‘Cougar’ to coach Seabury

When Seabury Academy athletic director Brian Clyne began his search for a new boys basketball coach, he quickly met Cougarmania.

“Everybody kept recommending this guy,” Clyne said. “It took me forever just to find his real name.”

The name – Matthew “Cougar” Downing Jr. – is familiar to northeast Kansas basketball fans, spanning a 20-year odyssey that saw him win two state titles while playing for his father at Atchison High, continue his career at Dodge City Community College and the University of Maryland, and return as the director of basketball operations at Sport 2 Sport in Lawrence.

On Wednesday, he took over for the departing Marcus Heckman as the second boys basketball coach in Seabury’s nine-year history.

“This is my first varsity job, but I’ve been around the game since I’ve been old enough to walk,” said Downing, 36. “Just growing up around the game, you pick up so many things.”

The Seabury job became available when Heckman, who is relocating to Bartlesville, Okla., announced his move two months ago at the conclusion of the 2005-06 season.
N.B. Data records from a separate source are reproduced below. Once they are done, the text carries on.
(** *** What the run asks of the batches *)

Lemma loader_loop_shapes :
  forall (dataloader : list (tensor * tensor)) (tvs avs : list tensor)
         (w w' : World G) (vecs : list tensor * list tensor),
  for_each dataloader
           (batch_step lib randn calc_z_shapes config reverse inception)
           (tvs, avs) w
  = (Ok vecs, w') ->
  exists tvs',
    fst vecs = tvs ++ tvs'
    /\ Forall (fun item =>
                 feature_entries inception (fst item) mod batch config = 0
                 /\ exists tv,
                      In tv tvs'
                      /\ tshape tv
                         = [batch config;
                            feature_entries inception (fst item) / batch config])
              dataloader.
Proof.
  induction dataloader as [|[image label] rest IH]; intros tvs avs w w' vecs H.
  - simpl in H. apply ret_ok in H. destruct H as (-> & _).
    exists []. simpl. rewrite app_nil_r. split; [reflexivity|constructor].
  - cbn [for_each] in H. apply bind_ok in H. destruct H as (v1 & w1 & H1 & H).
    unfold batch_step in H1.
    apply bind_ok in H1. destruct H1 as (f & u1 & Hf & H1).
    apply call_inception_entries in Hf.
    apply bind_ok in H1. destruct H1 as (tv & u2 & Htv & H1).
    apply lift_ok in Htv. destruct Htv as (Htv & _).
    apply reshape_rows_data in Htv. destruct Htv as (_ & Hshape & _ & Hmod).
    rewrite Hf in Hshape, Hmod.
    apply bind_ok in H1. destruct H1 as (zs & u3 & _ & H1).
    apply bind_ok in H1. destruct H1 as (pics & u4 & _ & H1).
    apply bind_ok in H1. destruct H1 as (u & u5 & _ & H1).
    apply bind_ok in H1. destruct H1 as (g & u6 & _ & H1).
    apply bind_ok in H1. destruct H1 as (av & u7 & _ & H1).
    apply ret_ok in H1. destruct H1 as (-> & _).
    apply IH in H. destruct H as (tvs' & E & Hall).
    exists (tv :: tvs'). split.
    + rewrite E, <- app_assoc. reflexivity.
    + constructor.
      * split; [exact Hmod|]. exists tv. split; [now left|exact Hshape].
      * eapply Forall_impl; [|exact Hall].
        intros item (Hm & tv' & Hin & Hs). split; [exact Hm|].
        exists tv'. split; [now right|exact Hs].
Qed.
Once word got out, Clyne said he was caught off-guard by the interest in the position.

“I had some really good candidates. It even surprised me,” Clyne said. “It surprised me with the quality of people we had look at the position.”

However, he kept coming back to Downing, thanks in part to his relationship with some of Seabury’s returning players.
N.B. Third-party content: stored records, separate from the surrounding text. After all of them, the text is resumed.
(** * Threefolio: the footprint-trail deformation field of [Grass]

    A shallow embedding of [src/environment/grass.js].

    - The CPU side ([Grass.update]: footprint recorder and trail packer) runs
      on JavaScript numbers, which are IEEE-754 binary64 values: they are
      embedded as Rocq's primitive [float]s, NaN included.  [update] mutates
      [this] and may raise a [TypeError]; it is embedded as a function from
      the object's state to the state it leaves behind and a completion.
    - The GPU side (the node graph built by [Grass.setMaterial]) is embedded
      over the real numbers: the arithmetic of the shading language is
      idealised, its built-ins ([smoothstep], [step], [length]) follow their
      shading-language definitions.  The time falloff is also given with
      every operation rounded to binary32, the format of the uniforms.
    - [Grass.setGeometry], [SpawnerZone] and [CubeWall] are embedded on
      binary64 numbers like [update]. *)

From Stdlib Require Import Floats Reals Lra Psatz ZArith List Lia Bool.
From Stdlib Require Uint63.
From stdpp Require Import base list strings.

Set Warnings "-inexact-float".

(** ** JavaScript values *)

Module JS.

(** How a call ends: it returns, or a [TypeError] escapes it
    (reading a property of [undefined]). *)
Inductive completion : Type :=
  | Normal
  | TypeError.

(** A hole of an array reads back as [undefined]; in an array that is
    uploaded as float uniforms it becomes NaN. *)
Definition hole : float := nan.

(** [arr[i] = v]: replaces the element when [i] is inside the array, and
    otherwise extends the array up to index [i]. *)
Definition array_set (arr : list float) (i : nat) (v : float) : list float :=
  if decide (i < length arr) then <[i:=v]> arr
  else arr ++ replicate (i - length arr) hole ++ [v].

(** [arr.slice(-n)] for a non-negative integer [n]: the last [n] elements;
    [-0] is [0], so [slice(-0)] is the whole array. *)
Definition slice_last {A} (n : nat) (arr : list A) : list A :=
  match n with
  | O => arr
  | S _ => drop (length arr - n) arr
  end.

(** [a > b] on numbers (false as soon as one side is NaN). *)
Definition gt (a b : float) : bool := PrimFloat.ltb b a.

End JS.

(** ** Data model *)

(** A position sample [{ x, z }]. *)
Record Pos : Type := mkPos { p_x : float; p_z : float }.

(** A footprint [{ x, z, t }]. *)
Record FootprintEntry : Type := mkEntry { e_x : float; e_z : float; e_t : float }.

(** The fields of a [Grass] object that [update] reads or writes, and the
    uniform arrays declared next to them in [setMaterial]. *)
Record Grass : Type := mkGrassState {
  size : float;
  TRAIL_SIZE : nat;
  PLAYER_SLOTS : nat;
  CUBE_SLOTS : nat;
  HOLD_TIME : float;
  FADE_TIME : float;
  CUBE_COUNT : nat;
  timeNode : float;
  _playerTrail : list FootprintEntry;
  _cubeTrail : list FootprintEntry;
  _lastSampleTime : float;
  _lastCubeSampleTime : float;
  _cubeLastPos : option (list Pos);
  trailPosNode : list float;
  trailAgesNode : list float;
  cubePosNode : list float
}.

(** The values the packer writes into unused slots. *)
Definition SENTINEL_POS : float := 99999%float.
Definition SENTINEL_AGE : float := 9999%float.

(** [new Grass(scene)]: the state after [setMaterial]; [isMobile] is the
    touch-device test.  [_cubeLastPos] is not assigned by the constructor. *)
Definition newGrass (isMobile : bool) : Grass :=
  let trail_size := if isMobile then 40 else 80 in
  {| size := 60%float;
     TRAIL_SIZE := trail_size;
     PLAYER_SLOTS := if isMobile then 20 else 40;
     CUBE_SLOTS := if isMobile then 20 else 40;
     HOLD_TIME := 3.0%float;
     FADE_TIME := 1.0%float;
     CUBE_COUNT := 32;
     timeNode := 0.0%float;
     _playerTrail := [];
     _cubeTrail := [];
     _lastSampleTime := 0%float;
     _lastCubeSampleTime := 0%float;
     _cubeLastPos := None;
     trailPosNode := replicate (trail_size * 2) SENTINEL_POS;
     trailAgesNode := replicate trail_size SENTINEL_AGE;
     cubePosNode := replicate (32 * 2) SENTINEL_POS |}.

(** Field assignments on [this]. *)
Definition set_timeNode (v : float) (g : Grass) : Grass :=
  {| size := size g; TRAIL_SIZE := TRAIL_SIZE g; PLAYER_SLOTS := PLAYER_SLOTS g;
     CUBE_SLOTS := CUBE_SLOTS g; HOLD_TIME := HOLD_TIME g; FADE_TIME := FADE_TIME g;
     CUBE_COUNT := CUBE_COUNT g; timeNode := v;
     _playerTrail := _playerTrail g; _cubeTrail := _cubeTrail g;
     _lastSampleTime := _lastSampleTime g;
     _lastCubeSampleTime := _lastCubeSampleTime g;
     _cubeLastPos := _cubeLastPos g; trailPosNode := trailPosNode g;
     trailAgesNode := trailAgesNode g; cubePosNode := cubePosNode g |}.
Once Clyne delved into his candidate’s basketball background, it made for an attractive package he couldn’t overlook.

“He’s just a huge hire for us. It’s just immediate recognition with a lot of people around here,” Clyne said.

“I’ve been saying all along, next year we begin our 10th year as a school. I look at it as an extra-important year for us as a school and an athletic program. We’re making a concerted effort to step it up.”

Downing feels some of Seabury’s unique attributes – a private-school education, an independent classification with the Kansas State High School Activities Association and its location in a basketball hotbed – can make that desire a reality.

“Just being in Lawrence and the way the community is growing, I think the potential for the program to grow has no limit to it,” Downing said.

“It’s really an academic school, but I think athletics will become an important part of the school if we focus on it.”